RECORDED INFORMATION -
(* ===== verification/GcFaults.v ===== *)
(** * Garbage collection deletes only superseded segments

    [collect_garbage] when its calls may fail at any point. *)
From Stdlib Require Import Strings.Byte Strings.String.
From S2P Require Import Prelude Metrics Fs Text Json Noraft State Crc32c Codec Frame Segment.
From S2P Require Import Replay Registry Checkpoint Engine Recovery ReplayCorrect WriterCorrect.
From S2P Require Import MetadataCorrect EngineCorrect Faults.

Section gc.
Context `{NJ : Nojson} `{NR : Noraft}.

(** No record that an active node needs is in segment [seg]: the indexed
    checkpoint of every active node is in a later one. *)
Definition superseded (e : StorageEngine) (seg : SegmentName) : Prop :=
  ∀ n, is_active (engine_registry e) n = true →
    ∃ p, checkpoint_position (engine_index e) n = Some p ∧ name_lt seg (position_segment p).

(** [fs] is [fs0] without some superseded segments. *)
Definition only_superseded_deleted (e : StorageEngine) (fs0 fs : Fs) : Prop :=
  fs_root fs = fs_root fs0 ∧ fs_inodes fs = fs_inodes fs0 ∧
  ∀ name, fs_entries fs !! name = fs_entries fs0 !! name ∨
          fs_entries fs !! name = None ∧
          ∃ seg, parse_file_name name = Some seg ∧ seg ≠ active_segment (engine_writer e) ∧
                 superseded e seg.

Section state.
Context (e : StorageEngine) (fs0 : Fs).

Definition gc_kept (s : EngineState) : Prop :=
  es_engine s = e ∧ only_superseded_deleted e fs0 (w_fs (es_world s)).

Lemma only_superseded_stable : stable (only_superseded_deleted e fs0).
Proof. intros fs f H. exact H. Qed.

Lemma keeps_world {A} (op : M Fs A) :
  keeps (only_superseded_deleted e fs0) op → keeps gc_kept (es_on_world (w_call op)).
Proof.
  intros Hop [[fs m] e'] [He Hfs]. cbn in He, Hfs. unfold es_on_world, w_call, zoom. cbn [es_world w_fs].
  specialize (Hop fs Hfs). destruct (op fs) as [r fs']. by split.
Qed.

Lemma keeps_count f : keeps gc_kept (count f).
Proof. intros [[fs m] e'] H. exact H. Qed.

Lemma keeps_remove name seg :
  parse_file_name name = Some seg → seg ≠ active_segment (engine_writer e) → superseded e seg →
  keeps (only_superseded_deleted e fs0) (fs_remove_file name).
Proof.
  intros Hn Ha Hs. apply keeps_call; [apply only_superseded_stable|]. apply keeps_in_dir.
  intros fs (Hr & Hi & He). unfold mbind, M_bind, get_state.
  destruct (fs_entries fs !! name) as [[i|]|]; [|done|done]. split; [done|]. split; [done|].
  intros name'. cbn. rewrite lookup_delete. case_decide as E; [|by apply He]. subst name'. right. eauto.
Qed.

(** Discovery, with the segments that it returns. *)
Lemma discover_hoare :
  hoare gc_kept (es_on_world discover_segment_paths)
    (λ r s, gc_kept s ∧
       match r with Ok paths => ∀ p, p ∈ paths → parse_file_name (path_file p) = Some (path_name p) | _ => True end).
Proof.
  intros [[fs m] e'] [He Hfs]. cbn in He, Hfs. unfold es_on_world, zoom. cbn [es_world].
  assert (H : hoare (λ w, only_superseded_deleted e fs0 (w_fs w)) discover_segment_paths
    (λ r w, only_superseded_deleted e fs0 (w_fs w) ∧
       match r with Ok paths => ∀ p, p ∈ paths → parse_file_name (path_file p) = Some (path_name p) | _ => True end)).
  { unfold discover_segment_paths.
    eapply (hoare_bind _ _ (λ _ w, only_superseded_deleted e fs0 (w_fs w))).
    - apply hoare_try_catch. apply (hoare_w_call _ _ (λ _, only_superseded_deleted e fs0)).
      apply keeps_call; [apply only_superseded_stable|]. apply keeps_in_dir.
      intros fs1 H1. exact H1.
    - intros [entries|err].
      + eapply (hoare_bind _ _ (λ _ w, only_superseded_deleted e fs0 (w_fs w))).
        * eapply hoare_consequence; [apply (keeps_for_each (λ w, only_superseded_deleted e fs0 (w_fs w)))|done|].
          -- intros x. apply (hoare_w_call _ _ (λ _, only_superseded_deleted e fs0)).
             apply keeps_call; [apply only_superseded_stable|apply keeps_ret].
          -- intros [[]|] w Hw; [exact Hw|by split].
        * intros []. apply hoare_ret. intros w Hw. split; [exact Hw|].
          intros p Hp. rewrite merge_sort_Permutation in Hp. apply list_elem_of_omap in Hp as ([nm en] & _ & Hp).
          unfold segment_path_of in Hp. cbn [fst snd] in Hp. destruct en as [i|]; [|done].
          apply fmap_Some in Hp as (n & Hn & ->). exact Hn.
      + case_bool_decide; [apply hoare_ret|apply hoare_throw]; intros w Hw; (split; [exact Hw|]); [|done].
        intros p Hp. by apply elem_of_nil in Hp. }
  specialize (H (mkWorld fs m) Hfs). destruct (discover_segment_paths (mkWorld fs m)) as [r w'].
  destruct H as [H1 H2]. exact (conj (conj He H1) H2).
Qed.

Lemma keeps_delete_segments b paths k :
  (∀ p, p ∈ paths → parse_file_name (path_file p) = Some (path_name p)) →
  (∀ seg, allows_delete b seg = true → superseded e seg) →
  keeps gc_kept (delete_segments b (active_segment (engine_writer e)) paths k).
Proof.
  intros Hp Hb. revert k. induction paths as [|p paths IH]; intros k; [apply keeps_ret|].
  assert (IH' : ∀ k, keeps gc_kept (delete_segments b (active_segment (engine_writer e)) paths k))
    by (intros; apply IH; intros q Hq; apply Hp; by right).
  rewrite delete_segments_cons. destruct (deletable b _ (path_name p)) eqn:Ed; [|apply IH'].
  unfold deletable in Ed. apply andb_true_iff in Ed as [Ha Hd].
  apply negb_true_iff, bool_decide_eq_false in Ha.
  apply keeps_bind.
  - apply hoare_try_catch. apply keeps_world. eapply keeps_remove; [apply Hp; by left|done|by apply Hb].
  - intros [[]|err]; [apply IH'|]. case_bool_decide; [apply IH'|apply keeps_throw].
Qed.

Lemma keeps_collect_garbage : keeps gc_kept collect_garbage.
Proof.
  unfold collect_garbage. apply keeps_bind; [apply keeps_count|]. intros [].
  intros s Hs. unfold mbind at 1, M_bind at 1, get_engine, get_state, mbind at 1, M_bind at 1, mret at 1, M_ret.
  pose proof Hs as [He _]. rewrite He.
  destruct (gc_barrier (engine_index e) (active_node_ids (engine_registry e))) as [b|] eqn:Eb; [|exact Hs].
  apply gc_barrier_spec in Eb.
  assert (Hb : ∀ seg, allows_delete b seg = true → superseded e seg).
  { intros seg Hd n Hn. apply elem_of_active_node_ids in Hn. destruct b as [|bseg].
    - rewrite Eb in Hn. set_solver.
    - destruct (Eb n Hn) as (p & Hp & Hle). exists p. split; [done|].
      cbn in Hd. apply bool_decide_eq_true in Hd. unfold name_lt, name_le in *. lia. }
  revert s Hs He. enough (H : keeps gc_kept
    (segments ← es_on_world discover_segment_paths;
     deleted ← delete_segments b (active_segment (engine_writer e)) segments 0;
     (if negb (deleted =? 0) then count (gc_deleted_segments deleted) else mret ()) ;;
     if negb (deleted =? 0) then es_on_world (w_call fs_sync_dir) else mret ()))
    by (intros s Hs _; exact (H s Hs)).
  eapply (hoare_bind _ _ (λ paths s, gc_kept s ∧ ∀ p, p ∈ paths → parse_file_name (path_file p) = Some (path_name p))).
  { eapply hoare_consequence; [apply discover_hoare|done|]. intros [paths|err] s; [done|by intros [? _]]. }
  intros paths s [Hs Hp]. revert s Hs. apply keeps_bind; [by apply keeps_delete_segments|].
  intros deleted. apply keeps_bind; [destruct (negb _); [apply keeps_count|apply keeps_ret]|].
  intros []. destruct (negb _); [|apply keeps_ret]. apply keeps_world. unfold fs_sync_dir.
  apply keeps_bind; [|intros []]; (apply keeps_call; [apply only_superseded_stable|]).
  - apply keeps_in_dir, keeps_ret.
  - apply hoare_modify. intros fs H. exact H.
Qed.
End state.

(** [C12] Garbage collection is safe whatever fails: however its calls turn out,
    what it has done to the directory is to delete segments that are not the
    active one and lie before the indexed checkpoints of all active nodes.  No
    other file is deleted, no file is modified, and the engine is unchanged. *)
Theorem gc_deletes_only_superseded (s : EngineState) :
  let '(_, s') := collect_garbage s in
  es_engine s' = es_engine s ∧
  only_superseded_deleted (es_engine s) (w_fs (es_world s)) (w_fs (es_world s')).
Proof.
  pose proof (keeps_collect_garbage (es_engine s) (w_fs (es_world s)) s) as H.
  destruct (collect_garbage s) as [r s']. apply H. split; [done|]. split; [done|]. split; [done|]. by left.
Qed.
End gc.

EXERCISE DETAILS - In the data above, find the line with "keeps (only_superseded_deleted e fs0) op" and the line with "intros [[fs m] e'] [He". Retype both, plus every line between them, exactly.

YOUR SOLUTION -
  keeps (only_superseded_deleted e fs0) op → keeps gc_kept (es_on_world (w_call op)).
Proof.
  intros Hop [[fs m] e'] [He Hfs]. cbn in He, Hfs. unfold es_on_world, w_call, zoom. cbn [es_world w_fs].
  specialize (Hop fs Hfs). destruct (op fs) as [r fs']. by split.
Qed.

Lemma keeps_count f : keeps gc_kept (count f).
Proof. intros [[fs m] e'] H. exact H. Qed.

Lemma keeps_remove name seg :
  parse_file_name name = Some seg → seg ≠ active_segment (engine_writer e) → superseded e seg →
  keeps (only_superseded_deleted e fs0) (fs_remove_file name).
Proof.
  intros Hn Ha Hs. apply keeps_call; [apply only_superseded_stable|]. apply keeps_in_dir.
  intros fs (Hr & Hi & He). unfold mbind, M_bind, get_state.
  destruct (fs_entries fs !! name) as [[i|]|]; [|done|done]. split; [done|]. split; [done|].
  intros name'. cbn. rewrite lookup_delete. case_decide as E; [|by apply He]. subst name'. right. eauto.
Qed.

(** Discovery, with the segments that it returns. *)
Lemma discover_hoare :
  hoare gc_kept (es_on_world discover_segment_paths)
    (λ r s, gc_kept s ∧
       match r with Ok paths => ∀ p, p ∈ paths → parse_file_name (path_file p) = Some (path_name p) | _ => True end).
Proof.
  intros [[fs m] e'] [He Hfs]. cbn in He, Hfs. unfold es_on_world, zoom. cbn [es_world].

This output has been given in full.